On April 27, 2016, The Council of Canadians -- along with the Brandon-Westman, Calgary, Comox Valley, Fredericton, Kent County, London, Mid-Island, Montreal, Ottawa, Peterborough-Kawarthas, Quill Plains, Quinte, Regina, Saint John, Saskatoon, South Shore, Thunder Bay, and Vancouver-Burnaby chapters -- signed an open letter calling on the Trudeau government to reject an expansion of the tar sands.
That letter emphasized that new pipelines, like Line 3, are incompatible with our fair share towards a 1.5-degree world, that we need to protect both our climate and water and that the United Nations Declaration on the Rights of Indigenous Peoples must be respected.
The Council of Canadians first expressed opposition to the building of the new Line 3 pipeline in a March 2014 blog.
The Trudeau government is widely expected to reject the 525,000 bpd Northern Gateway pipeline this week, but approve the 760,000 bpd Line 3, as well as the 890,000 bpd Trans Mountain pipeline by Dec. 19.
Trudeau is also on record as a supporter of the 830,000 bpd Keystone XL pipeline, which had been rejected by U.S. President Barack Obama but is backed by President-elect Donald J. Trump.
Canada already exports about 3.76 million barrels a day of oil to the United States.

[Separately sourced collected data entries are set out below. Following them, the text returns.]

(** The loop of [printf_internal]; returns the result and the bytes printed. *)
Fixpoint printf_loop (fuel : nat) (format : Z) (args : list arg) (written : Z) (out : list Z) (m : bmem)
  : res (Z * list Z) :=
  match fuel with
  | O => NoFuel
  | S fuel =>
      if m format =? 0 then mret (written, out)
      else
        let maxrem := u64 (INT_MAX - written) in
        if negb (m format =? 37) || (m (format + 1) =? 37) then
          let format := if m format =? 37 then format + 1 else format in
          amount ← literal max format 1 m;
          if maxrem <? amount then mret (-1, out)
          else printf_loop fuel (format + amount) args (written + amount) (out ++ print format amount m) m
        else
          let format_begun_at := format in
          let format := format + 1 in
          if m format =? 99 then
            match args with
            | Aint c :: args =>
                if maxrem =? 0 then mret (-1, out)
                else printf_loop fuel (format + 1) args (written + 1) (out ++ [u8 c]) m
            | _ => Undef
            end
          else if m format =? 115 then
            match args with
            | Aptr str :: args =>
                len ← string.strlen max str m;
                if maxrem <? len then mret (-1, out)
                else printf_loop fuel (format + 1) args (written + len) (out ++ print str len m) m
            | _ => Undef
            end
          else if (m format =? 105) || (m format =? 100) then
            match args with
            | Aint item :: args =>
                text ← itoa_text item;
                let len := Z.of_nat (length text) in
                if maxrem <? len then mret (-1, out)
                else printf_loop fuel (format + 1) args (written + len) (out ++ text) m
            | _ => Undef
            end
          else if m format =? 120 then
            match args with
            | Au64 item :: args =>
                text ← htoa_text item;
                let len := Z.of_nat (length text) in
                if maxrem <? len then mret (-1, out)
                else printf_loop fuel (format + 1) args (written + len) (out ++ text) m
            | _ => Undef
            end
          else
            let format := format_begun_at in
            len ← string.strlen max format m;
            if maxrem <? len then mret (-1, out)
            else printf_loop fuel (format + len) args (written + len) (out ++ print format len m) m
  end.

Definition printf_internal (format : Z) (args : list arg) (m : bmem) : res (Z * list Z) :=
  printf_loop max format args 0 [] m.
End printf.
End stdio.

Module kernel_args.
(** [str_int] and [n_pairs]. *)
Record t := mk { str_int : Z; n_pairs : Z }.

Section args.
Context (max : nat).

(** Splitting the command line at its spaces, in place. *)
Definition init (str : Z) (m : bmem) : res (t * bmem) :=
  len ← string.strlen max str m;
  '(n_pairs, m) ← for_loop (Z.to_nat len) 0 (fun i s =>
    let '(n_pairs, m) := s in
    if (m (str + i) =? 32) || (m (str + i) =? 0)
    then mret (u64 (n_pairs + 1), write m (str + i) 0)
    else mret (n_pairs, m)) (0, m);
  mret (mk str (if len =? 0 then n_pairs else u64 (n_pairs + 1)), m).

(** The loop of [get_bool] and [get_str]: the first entry that matches, 0 if
    there is none. *)
Fixpoint find (n : nat) (current key : Z) (m : bmem) : res Z :=
  match n with
  | O => mret 0
  | S n =>
      len ← string.strlen max current m;
      klen ← string.strlen max key m;
      if string.memcmp current key (Z.min len klen) m =? 0 then mret current
      else find n (current + len + 1) key m
  end.

Definition get_bool (key : Z) (a : t) (m : bmem) : res bool :=
  r ← find (Z.to_nat (n_pairs a)) (str_int a) key m; mret (negb (r =? 0)).

Definition get_str (key : Z) (a : t) (m : bmem) : res Z :=
  r ← find (Z.to_nat (n_pairs a)) (str_int a) key m;
  if r =? 0 then mret 0 else klen ← string.strlen max key m; mret (r + klen + 1).
End args.
End kernel_args.

(** [debug_printf] (with DEBUG defined): the "debug" entry of the command line
    selects the writer; without one, output goes to the serial port, through a
    second copy of the loop of [printf_internal]. *)
Inductive writer := vga_writer | serial_writer.

(** The addresses of the string literals of [debug_printf]. *)
Record literals := mk_literals { lit_debug : Z; lit_vga : Z; lit_serial : Z; lit_unknown : Z }.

Line 3 and Keystone XL would add 1.2 million barrels a day to that total. Canada consumes about 2.32 million barrels of oil a day.

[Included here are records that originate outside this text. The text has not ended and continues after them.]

(* ===== verification/Fields.v ===== *)
(** * Fields: bit fields and packed structures

    What the files on hardware share: the reads and writes of C++ bit fields and
    of little-endian fields of packed structures, the lemmas that a field reads
    back what was written to it and that other fields are kept, and a tactic for
    equations between words that are built from masks and shifts. *)

From S2P Require Import Prelude Bits.

(** ** Bit fields *)

(** The field of [n] bits at bit [lo]. *)
Definition bits (lo n v : Z) : Z := Z.land (Z.shiftr v lo) (Z.ones n).

(** Assigning [x] to that field truncates it. *)
Definition set_bits (lo n x v : Z) : Z :=
  Z.lor (Z.ldiff v (Z.shiftl (Z.ones n) lo)) (Z.shiftl (Z.land x (Z.ones n)) lo).

(** A structure of bit fields: their names and widths, from the lowest bit on. *)
Definition layout : Type := list (string * Z).

Fixpoint find_field (l : layout) (name : string) (lo : Z) : Z * Z :=
  match l with
  | [] => (lo, 0)
  | (m, n) :: l => if String.eqb m name then (lo, n) else find_field l name (lo + n)
  end.

(** Reading and assigning a member; its first byte; the size in bits. *)
Definition getf (l : layout) (name : string) (v : Z) : Z := let '(lo, n) := find_field l name 0 in bits lo n v.
Definition putf (l : layout) (name : string) (x v : Z) : Z := let '(lo, n) := find_field l name 0 in set_bits lo n x v.
Definition offset_of (l : layout) (name : string) : Z := (find_field l name 0).1 / 8.
Definition layout_size (l : layout) : Z := foldr (fun f n => f.2 + n) 0 l.

(** A list of assignments, in order, and the last value given to a member. *)
Fixpoint puts (l : layout) (xs : list (string * Z)) (v : Z) : Z :=
  match xs with [] => v | (name, x) :: xs => puts l xs (putf l name x v) end.
Fixpoint assigned (name : string) (xs : list (string * Z)) : option Z :=
  match xs with
  | [] => None
  | (m, x) :: xs => match assigned name xs with Some y => Some y | None => if String.eqb m name then Some x else None end
  end.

As a result of the proportionality clause in the North American Free Trade Agreement -- which says Canada must maintain at least the same level of oil and gas exports to the US as it had supplied for the past 36-months unless Canadian consumption is cut proportionately -- Canada could not end oil exports to the US, phase out the tar sands by 2040 and then rely on conventional oil until 2050 when it would then fully transition to a 100 per cent clean energy economy.